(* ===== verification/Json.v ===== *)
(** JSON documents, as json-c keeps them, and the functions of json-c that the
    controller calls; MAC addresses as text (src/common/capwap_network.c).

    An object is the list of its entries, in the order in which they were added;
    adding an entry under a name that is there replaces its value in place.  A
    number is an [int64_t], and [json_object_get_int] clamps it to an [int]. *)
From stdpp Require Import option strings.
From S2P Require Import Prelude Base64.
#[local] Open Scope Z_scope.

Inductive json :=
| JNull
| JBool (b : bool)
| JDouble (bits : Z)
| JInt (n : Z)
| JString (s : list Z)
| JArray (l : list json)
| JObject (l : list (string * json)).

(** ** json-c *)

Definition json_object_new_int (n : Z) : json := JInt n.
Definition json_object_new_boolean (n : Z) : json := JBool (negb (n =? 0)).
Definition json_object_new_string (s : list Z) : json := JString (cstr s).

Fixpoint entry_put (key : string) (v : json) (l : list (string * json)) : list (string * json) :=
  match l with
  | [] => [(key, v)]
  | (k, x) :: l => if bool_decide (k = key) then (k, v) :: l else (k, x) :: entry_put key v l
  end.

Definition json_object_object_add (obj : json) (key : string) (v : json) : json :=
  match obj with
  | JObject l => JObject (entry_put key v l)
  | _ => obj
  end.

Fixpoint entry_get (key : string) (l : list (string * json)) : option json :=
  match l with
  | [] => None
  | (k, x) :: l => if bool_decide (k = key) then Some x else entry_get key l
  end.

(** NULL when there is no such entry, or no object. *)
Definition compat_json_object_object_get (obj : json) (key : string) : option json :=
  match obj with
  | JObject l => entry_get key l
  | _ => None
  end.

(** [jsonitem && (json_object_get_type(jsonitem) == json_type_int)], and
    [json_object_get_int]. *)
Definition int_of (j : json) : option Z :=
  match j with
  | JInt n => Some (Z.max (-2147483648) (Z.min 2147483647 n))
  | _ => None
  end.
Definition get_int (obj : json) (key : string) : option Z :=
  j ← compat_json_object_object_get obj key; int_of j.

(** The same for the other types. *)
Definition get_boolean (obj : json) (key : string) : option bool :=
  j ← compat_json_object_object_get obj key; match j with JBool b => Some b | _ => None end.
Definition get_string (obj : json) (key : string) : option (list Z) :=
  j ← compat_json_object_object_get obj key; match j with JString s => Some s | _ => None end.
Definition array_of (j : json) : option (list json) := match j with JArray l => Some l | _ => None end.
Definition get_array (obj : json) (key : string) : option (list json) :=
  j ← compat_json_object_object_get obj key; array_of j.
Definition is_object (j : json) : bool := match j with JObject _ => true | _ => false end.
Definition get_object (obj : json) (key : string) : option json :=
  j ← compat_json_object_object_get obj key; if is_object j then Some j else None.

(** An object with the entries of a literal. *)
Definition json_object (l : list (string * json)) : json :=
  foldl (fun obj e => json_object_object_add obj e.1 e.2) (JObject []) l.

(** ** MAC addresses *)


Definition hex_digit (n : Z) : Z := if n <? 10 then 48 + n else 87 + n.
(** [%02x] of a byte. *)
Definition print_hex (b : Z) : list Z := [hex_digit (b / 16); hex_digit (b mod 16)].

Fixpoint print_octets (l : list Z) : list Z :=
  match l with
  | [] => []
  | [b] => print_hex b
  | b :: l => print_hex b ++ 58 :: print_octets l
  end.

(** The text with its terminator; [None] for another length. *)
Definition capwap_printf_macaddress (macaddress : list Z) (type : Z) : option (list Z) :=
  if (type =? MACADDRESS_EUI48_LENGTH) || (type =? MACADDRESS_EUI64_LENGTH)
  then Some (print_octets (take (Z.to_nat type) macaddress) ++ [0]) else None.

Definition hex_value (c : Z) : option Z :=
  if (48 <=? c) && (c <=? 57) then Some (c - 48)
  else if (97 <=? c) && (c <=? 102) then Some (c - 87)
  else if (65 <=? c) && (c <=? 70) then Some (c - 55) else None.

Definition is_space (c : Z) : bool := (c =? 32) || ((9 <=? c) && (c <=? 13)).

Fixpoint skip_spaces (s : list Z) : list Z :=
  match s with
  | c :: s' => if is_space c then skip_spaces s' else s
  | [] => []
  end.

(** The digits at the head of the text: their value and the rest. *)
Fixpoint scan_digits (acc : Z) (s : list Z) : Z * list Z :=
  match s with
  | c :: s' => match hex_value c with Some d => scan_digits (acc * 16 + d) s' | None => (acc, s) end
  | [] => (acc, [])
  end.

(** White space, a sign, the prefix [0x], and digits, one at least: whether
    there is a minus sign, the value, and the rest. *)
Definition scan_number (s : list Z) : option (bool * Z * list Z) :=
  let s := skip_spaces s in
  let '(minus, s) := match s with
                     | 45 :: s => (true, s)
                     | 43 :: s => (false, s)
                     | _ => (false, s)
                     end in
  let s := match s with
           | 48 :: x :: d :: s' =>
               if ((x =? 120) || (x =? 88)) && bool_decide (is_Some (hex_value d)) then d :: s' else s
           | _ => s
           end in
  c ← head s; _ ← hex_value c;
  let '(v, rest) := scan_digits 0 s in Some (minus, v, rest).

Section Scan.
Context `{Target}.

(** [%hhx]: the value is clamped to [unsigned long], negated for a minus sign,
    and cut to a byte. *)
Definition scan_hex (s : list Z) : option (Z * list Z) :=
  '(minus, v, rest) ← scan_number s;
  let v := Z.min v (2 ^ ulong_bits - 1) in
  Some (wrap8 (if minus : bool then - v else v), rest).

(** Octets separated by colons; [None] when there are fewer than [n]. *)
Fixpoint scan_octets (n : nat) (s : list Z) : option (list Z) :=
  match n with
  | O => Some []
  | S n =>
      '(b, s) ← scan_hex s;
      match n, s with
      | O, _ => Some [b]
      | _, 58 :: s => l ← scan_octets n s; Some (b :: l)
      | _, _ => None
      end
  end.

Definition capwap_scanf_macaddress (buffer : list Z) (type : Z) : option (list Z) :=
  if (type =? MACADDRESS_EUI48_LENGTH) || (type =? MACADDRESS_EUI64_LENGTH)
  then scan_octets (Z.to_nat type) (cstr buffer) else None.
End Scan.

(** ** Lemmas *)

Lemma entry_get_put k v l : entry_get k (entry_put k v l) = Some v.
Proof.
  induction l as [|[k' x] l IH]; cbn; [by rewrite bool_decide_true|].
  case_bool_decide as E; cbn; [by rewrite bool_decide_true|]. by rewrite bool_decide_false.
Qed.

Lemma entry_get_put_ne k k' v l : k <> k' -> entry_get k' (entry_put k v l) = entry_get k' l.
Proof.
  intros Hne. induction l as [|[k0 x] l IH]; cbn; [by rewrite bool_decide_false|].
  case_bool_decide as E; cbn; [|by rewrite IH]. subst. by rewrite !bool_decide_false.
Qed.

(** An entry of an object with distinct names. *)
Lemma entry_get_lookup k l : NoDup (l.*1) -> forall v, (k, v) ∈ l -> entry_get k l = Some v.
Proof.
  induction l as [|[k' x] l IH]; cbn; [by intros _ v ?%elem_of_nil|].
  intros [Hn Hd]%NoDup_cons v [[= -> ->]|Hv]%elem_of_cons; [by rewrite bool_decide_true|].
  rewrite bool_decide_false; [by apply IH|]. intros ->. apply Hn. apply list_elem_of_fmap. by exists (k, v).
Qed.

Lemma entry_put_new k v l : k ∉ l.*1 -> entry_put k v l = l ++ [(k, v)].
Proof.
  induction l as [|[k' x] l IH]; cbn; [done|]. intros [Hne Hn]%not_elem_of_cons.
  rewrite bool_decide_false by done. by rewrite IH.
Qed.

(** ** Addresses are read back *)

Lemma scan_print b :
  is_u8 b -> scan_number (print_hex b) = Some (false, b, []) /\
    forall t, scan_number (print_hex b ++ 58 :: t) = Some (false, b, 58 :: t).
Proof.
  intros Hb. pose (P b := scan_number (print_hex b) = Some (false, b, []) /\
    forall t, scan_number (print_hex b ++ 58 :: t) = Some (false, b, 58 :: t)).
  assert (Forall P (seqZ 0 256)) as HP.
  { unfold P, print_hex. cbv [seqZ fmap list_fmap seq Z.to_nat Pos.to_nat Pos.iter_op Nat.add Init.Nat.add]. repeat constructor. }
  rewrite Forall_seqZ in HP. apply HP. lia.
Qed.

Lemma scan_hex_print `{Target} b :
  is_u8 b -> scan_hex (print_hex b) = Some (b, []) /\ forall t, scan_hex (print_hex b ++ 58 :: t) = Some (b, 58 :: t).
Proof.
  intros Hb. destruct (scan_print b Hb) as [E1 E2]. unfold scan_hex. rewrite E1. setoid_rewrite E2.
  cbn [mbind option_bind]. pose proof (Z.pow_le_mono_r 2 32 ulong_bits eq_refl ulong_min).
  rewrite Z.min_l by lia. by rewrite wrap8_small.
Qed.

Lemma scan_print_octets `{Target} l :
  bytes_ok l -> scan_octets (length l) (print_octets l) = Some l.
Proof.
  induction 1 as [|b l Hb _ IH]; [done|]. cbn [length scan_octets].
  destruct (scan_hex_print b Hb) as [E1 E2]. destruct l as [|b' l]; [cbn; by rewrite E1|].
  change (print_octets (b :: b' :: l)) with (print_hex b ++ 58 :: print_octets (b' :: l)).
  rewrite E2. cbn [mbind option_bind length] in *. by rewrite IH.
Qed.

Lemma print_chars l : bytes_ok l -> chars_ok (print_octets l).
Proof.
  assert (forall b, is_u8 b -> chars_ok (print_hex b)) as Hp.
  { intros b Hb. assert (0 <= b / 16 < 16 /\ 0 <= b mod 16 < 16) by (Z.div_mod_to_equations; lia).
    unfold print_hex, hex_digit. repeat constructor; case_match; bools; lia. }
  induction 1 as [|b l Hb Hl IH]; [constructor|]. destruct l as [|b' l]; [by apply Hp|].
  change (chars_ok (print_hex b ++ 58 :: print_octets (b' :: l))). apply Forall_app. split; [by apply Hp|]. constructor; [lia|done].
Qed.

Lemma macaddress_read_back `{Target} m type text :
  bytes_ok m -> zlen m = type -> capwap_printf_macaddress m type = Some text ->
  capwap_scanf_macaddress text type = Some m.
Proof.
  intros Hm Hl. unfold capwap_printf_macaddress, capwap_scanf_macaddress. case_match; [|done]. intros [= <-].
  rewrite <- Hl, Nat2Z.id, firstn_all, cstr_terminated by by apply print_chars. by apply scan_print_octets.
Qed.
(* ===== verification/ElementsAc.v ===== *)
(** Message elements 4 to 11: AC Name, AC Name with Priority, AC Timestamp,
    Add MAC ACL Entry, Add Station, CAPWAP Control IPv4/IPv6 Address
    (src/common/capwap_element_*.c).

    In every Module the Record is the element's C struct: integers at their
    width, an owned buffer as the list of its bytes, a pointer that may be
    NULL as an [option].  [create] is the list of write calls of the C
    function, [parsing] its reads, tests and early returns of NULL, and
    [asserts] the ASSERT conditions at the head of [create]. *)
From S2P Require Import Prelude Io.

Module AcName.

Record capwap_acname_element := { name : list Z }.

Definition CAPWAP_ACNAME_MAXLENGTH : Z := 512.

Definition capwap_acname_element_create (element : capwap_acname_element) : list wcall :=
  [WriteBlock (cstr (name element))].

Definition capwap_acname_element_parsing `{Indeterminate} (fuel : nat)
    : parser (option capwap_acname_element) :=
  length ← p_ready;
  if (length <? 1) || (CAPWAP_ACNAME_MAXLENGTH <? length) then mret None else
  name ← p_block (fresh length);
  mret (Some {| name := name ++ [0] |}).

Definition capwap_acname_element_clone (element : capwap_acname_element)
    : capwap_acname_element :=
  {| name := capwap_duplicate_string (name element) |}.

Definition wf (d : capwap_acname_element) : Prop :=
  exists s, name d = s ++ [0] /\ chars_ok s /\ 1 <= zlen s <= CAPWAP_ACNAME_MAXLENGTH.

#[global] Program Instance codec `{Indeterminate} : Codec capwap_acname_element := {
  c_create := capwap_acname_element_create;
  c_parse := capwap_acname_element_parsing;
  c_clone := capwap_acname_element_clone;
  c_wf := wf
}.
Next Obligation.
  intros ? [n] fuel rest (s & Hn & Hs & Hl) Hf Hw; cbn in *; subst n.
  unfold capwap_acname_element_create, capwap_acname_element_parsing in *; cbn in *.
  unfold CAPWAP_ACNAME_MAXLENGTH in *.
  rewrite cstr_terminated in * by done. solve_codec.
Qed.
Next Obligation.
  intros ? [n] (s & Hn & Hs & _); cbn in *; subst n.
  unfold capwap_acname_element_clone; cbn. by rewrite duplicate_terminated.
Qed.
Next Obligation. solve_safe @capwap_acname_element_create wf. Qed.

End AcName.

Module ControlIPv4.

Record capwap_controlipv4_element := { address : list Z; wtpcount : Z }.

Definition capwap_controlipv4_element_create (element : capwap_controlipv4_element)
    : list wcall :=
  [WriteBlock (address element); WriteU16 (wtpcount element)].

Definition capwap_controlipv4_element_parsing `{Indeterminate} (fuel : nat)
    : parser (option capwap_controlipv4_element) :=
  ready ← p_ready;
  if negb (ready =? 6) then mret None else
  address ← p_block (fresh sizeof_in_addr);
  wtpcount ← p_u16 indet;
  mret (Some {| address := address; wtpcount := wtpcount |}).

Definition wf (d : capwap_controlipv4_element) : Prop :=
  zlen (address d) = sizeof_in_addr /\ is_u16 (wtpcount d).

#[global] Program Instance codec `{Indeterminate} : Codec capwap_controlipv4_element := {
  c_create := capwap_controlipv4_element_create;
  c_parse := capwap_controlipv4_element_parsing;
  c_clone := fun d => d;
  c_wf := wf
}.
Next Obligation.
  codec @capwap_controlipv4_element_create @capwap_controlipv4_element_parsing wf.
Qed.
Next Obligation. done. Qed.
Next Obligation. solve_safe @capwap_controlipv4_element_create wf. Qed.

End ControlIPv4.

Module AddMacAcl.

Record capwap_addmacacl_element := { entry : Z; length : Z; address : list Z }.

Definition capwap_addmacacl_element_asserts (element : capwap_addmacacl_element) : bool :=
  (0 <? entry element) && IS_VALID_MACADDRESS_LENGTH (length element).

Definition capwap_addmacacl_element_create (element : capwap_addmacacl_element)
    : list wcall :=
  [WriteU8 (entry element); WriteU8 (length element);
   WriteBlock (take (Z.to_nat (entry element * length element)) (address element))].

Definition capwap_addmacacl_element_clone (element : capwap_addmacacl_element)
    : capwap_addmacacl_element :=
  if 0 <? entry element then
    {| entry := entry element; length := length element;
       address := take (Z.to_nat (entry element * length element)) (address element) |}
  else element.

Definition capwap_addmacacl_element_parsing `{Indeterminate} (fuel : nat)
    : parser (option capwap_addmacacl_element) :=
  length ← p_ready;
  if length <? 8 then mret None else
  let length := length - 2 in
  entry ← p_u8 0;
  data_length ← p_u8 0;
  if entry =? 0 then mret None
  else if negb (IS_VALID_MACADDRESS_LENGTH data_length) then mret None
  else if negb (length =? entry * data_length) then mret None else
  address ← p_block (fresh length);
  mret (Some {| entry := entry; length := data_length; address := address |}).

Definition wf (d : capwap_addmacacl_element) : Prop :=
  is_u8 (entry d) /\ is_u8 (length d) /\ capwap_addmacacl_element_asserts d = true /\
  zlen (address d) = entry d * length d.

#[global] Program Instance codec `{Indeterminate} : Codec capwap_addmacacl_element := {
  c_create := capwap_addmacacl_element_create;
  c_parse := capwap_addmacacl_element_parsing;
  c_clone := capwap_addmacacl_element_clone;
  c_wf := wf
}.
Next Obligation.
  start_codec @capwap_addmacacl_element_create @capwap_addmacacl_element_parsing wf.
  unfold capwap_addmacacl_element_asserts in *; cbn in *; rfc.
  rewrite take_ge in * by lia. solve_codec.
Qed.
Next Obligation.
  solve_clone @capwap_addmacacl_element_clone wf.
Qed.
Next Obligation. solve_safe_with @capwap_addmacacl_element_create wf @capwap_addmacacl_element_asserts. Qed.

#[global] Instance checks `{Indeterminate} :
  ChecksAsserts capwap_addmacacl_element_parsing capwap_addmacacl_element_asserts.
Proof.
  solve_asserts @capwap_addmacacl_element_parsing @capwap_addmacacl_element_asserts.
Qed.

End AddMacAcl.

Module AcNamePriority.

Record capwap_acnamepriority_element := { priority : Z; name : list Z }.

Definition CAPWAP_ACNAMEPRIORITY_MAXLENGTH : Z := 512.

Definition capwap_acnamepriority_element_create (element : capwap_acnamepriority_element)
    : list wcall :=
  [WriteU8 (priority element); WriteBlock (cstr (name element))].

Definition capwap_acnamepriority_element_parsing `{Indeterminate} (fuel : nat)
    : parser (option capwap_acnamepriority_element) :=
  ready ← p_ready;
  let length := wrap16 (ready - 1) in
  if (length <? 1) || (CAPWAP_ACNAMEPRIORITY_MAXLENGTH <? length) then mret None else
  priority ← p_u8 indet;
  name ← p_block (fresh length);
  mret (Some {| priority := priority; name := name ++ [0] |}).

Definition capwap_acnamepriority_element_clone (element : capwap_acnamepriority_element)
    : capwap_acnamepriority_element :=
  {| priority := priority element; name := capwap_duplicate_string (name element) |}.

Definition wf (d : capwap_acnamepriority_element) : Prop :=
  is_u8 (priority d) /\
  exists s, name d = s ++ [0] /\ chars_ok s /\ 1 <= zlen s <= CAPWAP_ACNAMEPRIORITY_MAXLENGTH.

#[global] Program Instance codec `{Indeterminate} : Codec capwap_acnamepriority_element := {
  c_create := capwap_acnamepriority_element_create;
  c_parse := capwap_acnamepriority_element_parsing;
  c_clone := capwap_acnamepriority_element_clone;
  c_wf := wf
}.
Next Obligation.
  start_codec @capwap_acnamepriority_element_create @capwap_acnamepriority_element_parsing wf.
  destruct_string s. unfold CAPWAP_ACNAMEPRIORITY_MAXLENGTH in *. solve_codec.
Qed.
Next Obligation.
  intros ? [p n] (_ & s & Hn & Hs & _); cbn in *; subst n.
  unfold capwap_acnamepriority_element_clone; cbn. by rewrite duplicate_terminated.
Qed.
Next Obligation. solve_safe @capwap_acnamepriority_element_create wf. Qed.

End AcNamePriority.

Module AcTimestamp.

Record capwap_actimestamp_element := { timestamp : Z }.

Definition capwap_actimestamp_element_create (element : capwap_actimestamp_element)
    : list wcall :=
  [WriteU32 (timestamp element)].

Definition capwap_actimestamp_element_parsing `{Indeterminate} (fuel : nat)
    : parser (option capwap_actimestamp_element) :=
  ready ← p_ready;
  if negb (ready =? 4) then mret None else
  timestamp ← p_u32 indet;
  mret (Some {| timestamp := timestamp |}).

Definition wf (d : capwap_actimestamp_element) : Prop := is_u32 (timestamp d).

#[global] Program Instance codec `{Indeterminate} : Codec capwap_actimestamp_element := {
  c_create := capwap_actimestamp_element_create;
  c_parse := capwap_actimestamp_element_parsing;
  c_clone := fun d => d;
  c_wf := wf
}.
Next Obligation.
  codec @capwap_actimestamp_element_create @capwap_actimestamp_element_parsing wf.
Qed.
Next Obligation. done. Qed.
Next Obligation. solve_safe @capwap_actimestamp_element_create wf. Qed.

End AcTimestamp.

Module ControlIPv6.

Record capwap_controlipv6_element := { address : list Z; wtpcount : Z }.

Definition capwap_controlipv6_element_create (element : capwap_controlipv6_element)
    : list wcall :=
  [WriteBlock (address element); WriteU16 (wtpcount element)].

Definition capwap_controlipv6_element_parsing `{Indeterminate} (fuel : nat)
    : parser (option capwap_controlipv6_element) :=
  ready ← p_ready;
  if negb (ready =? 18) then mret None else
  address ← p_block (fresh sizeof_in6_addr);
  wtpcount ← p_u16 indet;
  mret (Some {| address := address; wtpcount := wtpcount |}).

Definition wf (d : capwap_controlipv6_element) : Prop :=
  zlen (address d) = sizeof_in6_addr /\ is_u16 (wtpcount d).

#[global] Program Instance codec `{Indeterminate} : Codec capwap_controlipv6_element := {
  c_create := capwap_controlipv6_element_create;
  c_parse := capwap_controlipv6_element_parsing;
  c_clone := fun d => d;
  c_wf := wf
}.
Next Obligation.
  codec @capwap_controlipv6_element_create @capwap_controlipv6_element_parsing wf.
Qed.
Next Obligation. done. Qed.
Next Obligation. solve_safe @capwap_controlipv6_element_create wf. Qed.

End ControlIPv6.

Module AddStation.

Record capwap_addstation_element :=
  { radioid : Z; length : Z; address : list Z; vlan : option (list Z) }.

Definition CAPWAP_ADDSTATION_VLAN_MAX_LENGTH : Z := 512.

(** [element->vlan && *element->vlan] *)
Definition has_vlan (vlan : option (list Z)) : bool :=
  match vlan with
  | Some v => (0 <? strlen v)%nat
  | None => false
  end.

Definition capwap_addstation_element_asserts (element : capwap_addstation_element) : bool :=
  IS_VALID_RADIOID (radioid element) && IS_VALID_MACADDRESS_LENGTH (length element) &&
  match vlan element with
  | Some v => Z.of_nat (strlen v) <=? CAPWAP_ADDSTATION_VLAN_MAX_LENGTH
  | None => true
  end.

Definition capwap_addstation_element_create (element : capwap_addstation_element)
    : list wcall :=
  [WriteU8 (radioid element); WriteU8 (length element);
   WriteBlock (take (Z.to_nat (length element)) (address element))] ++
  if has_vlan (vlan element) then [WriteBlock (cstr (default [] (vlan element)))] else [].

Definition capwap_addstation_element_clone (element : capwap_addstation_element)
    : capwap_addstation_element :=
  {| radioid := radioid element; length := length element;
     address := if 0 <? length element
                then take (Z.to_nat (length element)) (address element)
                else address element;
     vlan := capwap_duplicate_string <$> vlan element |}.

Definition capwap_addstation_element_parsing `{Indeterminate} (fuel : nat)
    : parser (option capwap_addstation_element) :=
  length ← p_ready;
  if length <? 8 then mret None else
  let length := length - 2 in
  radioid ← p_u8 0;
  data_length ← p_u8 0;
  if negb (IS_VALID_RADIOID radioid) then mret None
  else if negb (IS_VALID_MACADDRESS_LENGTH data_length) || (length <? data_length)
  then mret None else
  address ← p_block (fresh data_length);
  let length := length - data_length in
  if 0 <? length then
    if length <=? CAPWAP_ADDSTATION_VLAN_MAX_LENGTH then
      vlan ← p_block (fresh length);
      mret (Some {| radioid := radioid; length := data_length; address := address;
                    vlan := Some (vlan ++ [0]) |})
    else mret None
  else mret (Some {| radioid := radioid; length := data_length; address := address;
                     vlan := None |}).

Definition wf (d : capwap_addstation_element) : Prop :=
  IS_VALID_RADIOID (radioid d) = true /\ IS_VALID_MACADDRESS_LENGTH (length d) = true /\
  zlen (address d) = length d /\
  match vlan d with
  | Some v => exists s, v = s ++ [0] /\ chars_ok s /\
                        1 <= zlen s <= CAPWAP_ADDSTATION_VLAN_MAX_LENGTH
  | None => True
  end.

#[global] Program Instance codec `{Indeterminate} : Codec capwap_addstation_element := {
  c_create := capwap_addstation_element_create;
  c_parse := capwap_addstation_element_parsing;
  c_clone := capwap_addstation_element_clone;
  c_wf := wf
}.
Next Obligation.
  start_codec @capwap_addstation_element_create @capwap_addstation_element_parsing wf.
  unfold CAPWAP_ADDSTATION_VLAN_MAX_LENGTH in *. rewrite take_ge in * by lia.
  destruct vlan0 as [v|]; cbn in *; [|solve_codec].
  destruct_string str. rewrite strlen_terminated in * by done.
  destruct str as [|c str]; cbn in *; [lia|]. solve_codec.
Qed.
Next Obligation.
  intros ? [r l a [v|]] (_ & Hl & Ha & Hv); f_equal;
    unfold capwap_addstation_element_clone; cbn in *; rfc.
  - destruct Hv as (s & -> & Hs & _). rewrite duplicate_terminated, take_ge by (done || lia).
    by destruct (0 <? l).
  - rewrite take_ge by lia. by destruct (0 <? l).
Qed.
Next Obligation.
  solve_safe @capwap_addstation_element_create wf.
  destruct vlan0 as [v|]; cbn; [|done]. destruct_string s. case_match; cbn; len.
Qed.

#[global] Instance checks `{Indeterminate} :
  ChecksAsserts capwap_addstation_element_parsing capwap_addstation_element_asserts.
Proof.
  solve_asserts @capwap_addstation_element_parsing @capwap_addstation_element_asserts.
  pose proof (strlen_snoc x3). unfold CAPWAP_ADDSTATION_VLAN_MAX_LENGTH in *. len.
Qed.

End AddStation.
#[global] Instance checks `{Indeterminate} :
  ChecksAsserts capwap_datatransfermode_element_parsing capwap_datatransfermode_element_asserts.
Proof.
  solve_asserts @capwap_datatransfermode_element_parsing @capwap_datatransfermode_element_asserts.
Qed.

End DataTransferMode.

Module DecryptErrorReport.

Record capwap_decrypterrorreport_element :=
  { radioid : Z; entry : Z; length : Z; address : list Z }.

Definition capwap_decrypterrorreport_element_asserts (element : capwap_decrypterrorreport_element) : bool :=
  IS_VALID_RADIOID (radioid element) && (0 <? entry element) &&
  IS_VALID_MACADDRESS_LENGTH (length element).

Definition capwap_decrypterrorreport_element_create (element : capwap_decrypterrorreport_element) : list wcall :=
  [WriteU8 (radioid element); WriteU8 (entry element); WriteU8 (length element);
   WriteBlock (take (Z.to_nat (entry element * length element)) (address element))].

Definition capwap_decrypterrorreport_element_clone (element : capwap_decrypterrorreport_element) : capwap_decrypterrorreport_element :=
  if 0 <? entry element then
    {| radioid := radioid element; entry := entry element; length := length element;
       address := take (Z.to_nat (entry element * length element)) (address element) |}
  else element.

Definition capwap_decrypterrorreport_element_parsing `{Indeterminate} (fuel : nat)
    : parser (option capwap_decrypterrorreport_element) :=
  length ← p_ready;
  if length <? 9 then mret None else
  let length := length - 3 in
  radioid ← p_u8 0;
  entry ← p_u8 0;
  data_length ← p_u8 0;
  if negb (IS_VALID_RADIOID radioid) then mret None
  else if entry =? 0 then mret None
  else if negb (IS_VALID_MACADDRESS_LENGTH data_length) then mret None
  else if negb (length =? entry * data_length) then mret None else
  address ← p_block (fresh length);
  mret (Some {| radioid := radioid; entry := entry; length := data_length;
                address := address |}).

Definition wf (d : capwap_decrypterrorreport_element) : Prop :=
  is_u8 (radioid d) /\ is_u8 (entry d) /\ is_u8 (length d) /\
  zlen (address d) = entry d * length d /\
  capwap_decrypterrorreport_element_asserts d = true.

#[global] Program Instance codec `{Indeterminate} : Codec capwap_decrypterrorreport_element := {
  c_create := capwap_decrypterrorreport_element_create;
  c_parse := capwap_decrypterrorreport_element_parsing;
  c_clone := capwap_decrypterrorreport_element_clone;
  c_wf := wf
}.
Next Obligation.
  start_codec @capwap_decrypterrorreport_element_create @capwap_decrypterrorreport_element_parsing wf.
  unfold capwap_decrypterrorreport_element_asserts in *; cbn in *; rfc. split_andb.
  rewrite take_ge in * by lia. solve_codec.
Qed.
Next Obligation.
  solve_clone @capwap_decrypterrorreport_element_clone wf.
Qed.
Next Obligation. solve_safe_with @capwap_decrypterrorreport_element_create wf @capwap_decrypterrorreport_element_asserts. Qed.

· · · · · · ·

● **YOUR ASSIGNMENT**
Show me every line in the data above that includes "JBool".

● **YOUR RESPONSE**
| JBool (b : bool)
Definition json_object_new_boolean (n : Z) : json := JBool (negb (n =? 0)).
  j ← compat_json_object_object_get obj key; match j with JBool b => Some b | _ => None end.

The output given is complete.